Methacrolein (CH2= C (CH3) CHO) is the primary oxidation product of isoprene (CH2= C (CH3) CH = CH2), which is the most abundant volatile organic compound (VOC) in the atmosphere. It can react directly with superoxide radicals to create SOAs. While this is a common reaction, this process shows that other avenues for VOC oxidation exist.
“Previous studies believed that superoxide radicals do not react with most organic compounds,” noted Prof. Dong.
Some VOCs in the atmosphere, like methacrolein, can react with superoxide radicals. However, the SOA production potential of any VOC with accompanying superoxide radicals and hydroxyl radicals is different from the methacrolein reaction. The researchers focused on the oxidation process of organic pollutants caused by these free radicals. They found that the oxidation process is related to the reaction mechanism of the organic matter that accompanies these free radicals.
Previous studies have shown that the change in the absorption of aqueous aerosols is due to the formation of brown carbon. In the photo-oxidation of methacrolein with iron (III) oxalate, however, Prof. Dong’s group found a clear increase in aerosol absorption without the formation of brown carbon. For more analysis, see her research article entitled “Photooxidation of Methacrolein in Fe (III) Oxalate Aqueous System and Its Atmospheric Implication,” published in. has been published Advances in Atmospheric Sciences.
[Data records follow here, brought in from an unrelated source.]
(** The dict both functions return; an absent key is [None]. *)
Record classification : Type := {
  intent : string;
  confidence : Q;
  all_scores : list (pyval * Q);
  raw_label : option pyval;
  source : option string;
  error : option string
}.

Inductive event : Type :=
| EvPost (r : request)                       (* requests.post *)
| EvSleep (seconds : Z)                      (* time.sleep *)
| EvPipeline (text : string) (candidates : list string) (multi : bool).

Definition trace : Type := list event.

Definition is_post (ev : event) : bool :=
  match ev with EvPost _ => true | _ => false end.

(** Number of requests sent to the endpoint. *)
Definition post_count (tr : trace) : nat := length (filter is_post tr).

(** Everything the two functions take from their surroundings:
    the configuration read from the process environment;
    [post], standing for [requests.post], which gives the answer to a
    request knowing how many requests were sent before it;
    [classifier], the transformers pipeline object;
    [exn_str], Python's [str(e)];
    [float_of_str], Python's [float(s)] on a string, [None] being its
    [ValueError]. *)
Record environment : Type := {
  HF_API_URL : string;
  HF_MODEL : string;
  HF_API_TOKEN : string;
  post : nat -> request -> exn + response;
  classifier : string -> list string -> bool -> exn + pipeline_output;
  exn_str : exn -> string;
  float_of_str : string -> option Q
}.

(* ================================================================== *)
(** ** Effects: a trace and exceptions *)

Definition M (A : Type) : Type := trace -> (exn + A) * trace.

Definition ret {A : Type} (a : A) : M A := fun tr => (inr a, tr).

Definition raise {A : Type} (e : exn) : M A := fun tr => (inl e, tr).

Definition bind {A B : Type} (c : M A) (k : A -> M B) : M B :=
  fun tr =>
    match c tr with
    | (inl e, tr') => (inl e, tr')
    | (inr a, tr') => k a tr'
    end.

Definition lift {A : Type} (c : fallible A) : M A := fun tr => (c, tr).

(** [try: body  except Exception as e: handler(e)] *)
Definition try_except {A : Type} (body : M A) (handler : exn -> M A) : M A :=
  fun tr =>
    match body tr with
    | (inl e, tr') => handler e tr'
    | (inr a, tr') => (inr a, tr')
    end.

Notation "x <- c ;; k" := (bind c (fun x => k))
  (at level 61, c at next level, right associativity) : py_scope.
Notation "c ;; k" := (bind c (fun _ => k))
  (at level 61, right associativity) : py_scope.

Local Open Scope py_scope.

(* ================================================================== *)
(** ** The two classification functions *)

Section Service.

Variable E : environment.

(** [CLASSIFIER_URL = f"{HF_API_URL}/{HF_MODEL}"] *)
Definition CLASSIFIER_URL : string := (HF_API_URL E ++ "/" ++ HF_MODEL E)%string.

(** [requests.post(...)]: the request is logged, the endpoint answers. *)
Definition requests_post (r : request) : M response :=
  fun tr => (post E (post_count tr) r, tr ++ [EvPost r]).

(** [time.sleep(seconds)] *)
Definition time_sleep (seconds : Z) : M unit :=
  fun tr => (inr tt, tr ++ [EvSleep seconds]).

(** [classifier(text, candidates, multi_label=multi)] *)
Definition run_classifier (text : string) (candidates : list string)
    (multi : bool) : M pipeline_output :=
  fun tr => (classifier E text candidates multi,
             tr ++ [EvPipeline text candidates multi]).

(** [response.raise_for_status()] *)
Definition raise_for_status (r : response) : M unit :=
  if ((400 <=? status_code r) && (status_code r <? 600))%Z
  then raise (HTTPError (status_code r))
  else ret tt.

(** [response.json()] *)
Definition response_json (r : response) : M pyval :=
  match json_body r with
  | Some v => ret v
  | None => raise JSONDecodeError
  end.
“When the Fenton-like reaction occurs with a high concentration of iron, the absorption of the solution changes significantly, with the solution turning yellow,” said Prof. Dong. “This may not be the only situation with methacrolein, as it can lead to the Fenton-like reaction of other organic compounds.”
Prof. Dong continued: “The formation of insoluble or colloidal iron hydroxide increases the absorption of atmospheric aerosols and affects the radiative forcing that has long been overlooked.”